— Task brief —
Please find all lines in the data that hold the string "firstPossibleBlockNumberInBlockFiles" and copy them.

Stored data
Lemma summary_bounded k : (k <= length (concat lay))%nat → info_bounded (summary lay k).
Proof.
  intros Hk. pose proof few_files. unfold info_bounded, BlockStore.summary. cbn [latestFileNumber latestFileSize lastPersistedBlock].
  split; [lia|]. split.
  - split; [unfold blen; lia|]. eapply Z.le_lt_trans; [|eapply file_bound, lastFile_lookup, lay_nonempty].
    rewrite <- (take_drop (inLast lay k) (lastFile lay)) at 2. rewrite fileBytes_app, blen_app. unfold blen. lia.
  - case_decide; [unfold is_u64; lia|]. pose proof (number_bound k). unfold is_u64. lia.
Qed.

Lemma load_summary : loadBlkfilesInfo d = Ok (Some (summary lay n)).
Proof.
  unfold loadBlkfilesInfo, db_Get. rewrite (st_info Hst : db_view (d_db d) !! _ = _).
  rewrite info_roundtrip; [done|]. apply summary_bounded. apply Hst.
Qed.

Lemma last_file_on_disk :
  ∃ x, d_files d !! (Z.of_nat (length lay) - 1) = Some x ∧ f_bytes x = fileBytes (lastFile lay) ++ junk.
Proof.
  assert (1 <= length lay)%nat by (pose proof lay_nonempty as Hne; destruct lay; [done|simpl; lia]).
  destruct (st_files Hst _ _ (lastFile_lookup lay lay_nonempty)) as (x & Hx & Hb).
  rewrite decide_True in Hb by lia. exists x. split; [|done]. rewrite <- Hx. f_equal. lia.
Qed.

Lemma last_small : Forall small (lastFile lay).
Proof. eapply Forall_lookup_1; [apply chain_small, Hst|apply lastFile_lookup, lay_nonempty]. Qed.

Lemma fileBytes_nil bl : Forall small bl → fileBytes bl = [] → bl = [].
Proof. intros Hs E. pose proof (fileBytes_count bl Hs) as H. rewrite E in H. destruct bl; [done|simpl in H; lia]. Qed.
(* ===== verification/BlockStoreOpen.v ===== *)
(** * Opening a block store

    Opening the store on whatever a crash left completes the summary, removes a
    partial block and completes the index; a crash in the middle of it leaves the
    same chain. *)

From stdpp Require Import gmap strings list.
From Stdlib Require Import Strings.Byte.
From S2P Require Import Prelude Protos GoLib Blocks Varint BlockSerialization Disk LevelDB BlockIndex BlockStream BlockfileMgr BlockLayout BlockStore BlockStoreFacts BlockStoreReads.

Section opening.
Context `{!Codec Envelope, !Codec Payload, !Codec ChannelHeader, !Codec SignatureHeader}.
Context `{!Codec TxIDIndexValue, !Codec BootstrappingSnapshotInfo}.
Context (sha256 : bytes → bytes) (indexItems : list IndexableAttr) (maxBlockfileSize : Z).
Context (bsi : option BootstrappingSnapshotInfo) (db0 : gmap bytes bytes).
Hypothesis Hsetup : setup_ok indexItems maxBlockfileSize bsi db0.

Abbreviation chain_ok := (chain_ok sha256 indexItems bsi).
Abbreviation stored := (stored sha256 indexItems maxBlockfileSize bsi db0).
Abbreviation bare := (bare sha256 indexItems maxBlockfileSize bsi db0).
Abbreviation holds := (holds sha256 indexItems maxBlockfileSize bsi db0).
Abbreviation recoverable := (recoverable sha256 indexItems maxBlockfileSize bsi db0).
Abbreviation opened := (opened sha256 indexItems maxBlockfileSize bsi db0).
Abbreviation summary := (summary bsi).
Abbreviation batchOf := (batchOf sha256 indexItems).
Abbreviation indexOf := (indexOf sha256 indexItems db0).
Abbreviation first := (firstNumber bsi).
Abbreviation bcInfoOf := (bcInfoOf sha256 bsi).
Abbreviation mgrOf := (mgrOf sha256 bsi).

(** The numbers of files stay far below the range of [int]. *)
Definition few (d : disk) : Prop := Z.of_nat (size (d_files d)) < 2 ^ 62.

Lemma firstPossible_first mgr :
  mgr_bootstrappingSnapshotInfo mgr = bsi → firstPossibleBlockNumberInBlockFiles mgr = first.
Proof.
  intros Hb. unfold firstPossibleBlockNumberInBlockFiles, firstNumber. rewrite Hb.
  pose proof (so_bsi Hsetup) as H. destruct bsi as [i|]; [|done]. destruct (H i eq_refl) as [? _].
  apply u64_small. unfold is_u64. lia.
Qed.

(** ** Writes that keep a chain stored *)

Lemma view_write batch sync d : view (writeDB batch sync d) = applyBatch (view d) batch.
Proof. unfold view, writeDB. cbn [d_db]. destruct sync; by rewrite ?db_view_sync, db_view_write. Qed.

Lemma write_quiet batch d : quiet d → quiet (writeDB batch true d).
Proof. intros [Hf _]. split; [exact Hf|done]. Qed.
Lemma putTranNums_inv flp num i infos batch k v :
  putTranNums flp num i infos batch !! k = Some v →
  (∃ j, (i <= j < i + length infos)%nat ∧ k = constructBlockNumTranNumKey num (Z.of_nat j)) ∨ batch !! k = Some v.
Proof.
  revert i batch. induction infos as [|t infos IH]; intros i batch; cbn [putTranNums]; [by right|].
  intros [(j & Hj & ->)|Hb]%IH; [left; exists j; split; [simpl; lia|done]|].
  unfold batch_Put in Hb. apply lookup_insert_Some in Hb as [[<- _]|[_ Hb]]; [|by right].
  left. exists i. split; [simpl; lia|done].
Qed.

(** Indexing a block touches its keys and the savepoint. *)
Lemma batchOf_keys p k v : storable (pl_block p) → batchOf p !! k = Some v → k = indexSavePointKey ∨ k ∈ keysOf p.
Proof.
  intros Hs. destruct (batchOf_form sha256 indexItems p Hs) as (b1 & Hb1 & ->). unfold batch_Put at 1.
  intros [[<- _]|[_ Hv]]%lookup_insert_Some; [by left|right].
  assert (entries0 sha256 indexItems p !! k = Some v → k ∈ keysOf p) as H0.
  { unfold entries0, isAttributeIndexed, batch_Put. intros H. apply keysOf_spec. repeat case_bool_decide;
      repeat (apply lookup_insert_Some in H as [[<- _]|[_ H]]; [tauto|]); try (by rewrite lookup_empty in H); tauto. }
  assert (b1 !! k = Some v → k ∈ keysOf p) as H1.
  { unfold isAttributeIndexed in Hb1 at 1. case_bool_decide as Hin; [|by subst b1]. intros H.
    destruct (putTxIDs_inv _ _ _ _ _ _ _ _ _ Hb1 H) as [(j & ti & fl & Hj & _ & -> & _)|Hb]; [|auto].
    apply keysOf_spec. do 3 right. split; [done|]. rewrite infosOf_lookup in Hj. apply fmap_Some in Hj as (tx & Htx & ->). by exists j, tx. }
  unfold isAttributeIndexed in Hv. case_bool_decide as Hin; [|auto].
  apply putTranNums_inv in Hv as [(j & Hj & ->)|Hb]; [|auto]. apply keysOf_spec. right. right. left. split; [done|].
  exists j. split; [rewrite infosOf_length in Hj; lia|done].
Qed.

(** ** Different blocks *)

Section chain.
Context (Hsetup : setup_ok) (ps : list placed).
Hypothesis Hn : numbered indexItems bsi ps.
Hypothesis Hids : ∀ i p j tx, ps !! i = Some p → txsOf p !! j = Some tx → id_ok (txIDOf tx).
Hypothesis Hhash : IndexableAttrBlockHash ∈ indexItems → NoDup (hashOf <$> ps).

Lemma placed_bounds i p j tx :
  ps !! i = Some p → txsOf p !! j = Some tx → is_u64 (numberOf p) ∧ is_u64 (Z.of_nat j) ∧ id_ok (txIDOf tx).
Proof.
  intros Hi Hj. destruct (Hn _ _ Hi) as [Hs _]. pose proof (txs_u64 _ _ Hs) as Hl. pose proof (lookup_lt_Some _ _ _ Hj).
  split; [by eapply number_u64|]. split; [unfold is_u64 in *; lia|]. by eapply Hids.
Qed.
(** The commit makes the state that the transactions gave, and so does a crash after the
    first of its two writes leave a state that works. *)
Lemma commit_ok (height : option Height) :
  let db' := ApplyPrivacyAwareUpdates (publicUpdates u) (hashUpdates u) pvt height db in
  state_ok db' ∧ (∀ ns coll, named ns coll → base db' ns coll = world st ns coll) ∧ state_ok (setMetadataUsedFlag combined (hashUpdates u) db).
Proof.
  cbv zeta. set (db' := ApplyPrivacyAwareUpdates _ _ _ _ _). destruct (ApplyUpdates_ok combined height (vdb db) (so_db _ Hs) combined_ok) as [Hok Hc].
  assert (∀ ns coll, named ns coll → base db' ns coll = view u db ns coll) as Hb.
  { intros ns coll Hn. unfold base, view. change (contents (vdb db') (nsOf ns coll)) with (level_contents (ApplyUpdates combined height (vdb db)) (nsOf ns coll)).
    rewrite Hc by apply Hn. by rewrite combined_at. }
  split; [|split].
  - split; [exact Hok|]. intros ns coll key vv Hh Hn Hvv. rewrite Hb in Hvv by done. unfold view in Hvv. rewrite overlay_lookup in Hvv.
    change (metadataHint db') with (metadataHint db ∪ filterNamespacesThatHasMetadata combined (hashUpdates u)) in Hh.
    destruct (updatesAt u ns coll !! key) as [vv'|] eqn:E; [|apply (so_hint _ Hs ns coll key vv); set_solver].
    destruct (IsDelete vv'); [done|]. injection Hvv as ->. destruct (vv_Metadata vv) eqn:Em; [|done]. exfalso. apply Hh, elem_of_union_r. eapply flagged; [done|done|by eexists].
  - intros ns coll Hn. rewrite Hb by done. apply (gi_world _ _ _ Hg).
  - split; [apply Hs|]. intros ns coll key vv Hh Hn Hvv. apply (so_hint _ Hs ns coll key vv); [|done|done]. cbn in Hh. set_solver.
Qed.
End commit.
End leveldb.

— Problem solution —
  mgr_bootstrappingSnapshotInfo mgr = bsi → firstPossibleBlockNumberInBlockFiles mgr = first.
  intros Hb. unfold firstPossibleBlockNumberInBlockFiles, firstNumber. rewrite Hb.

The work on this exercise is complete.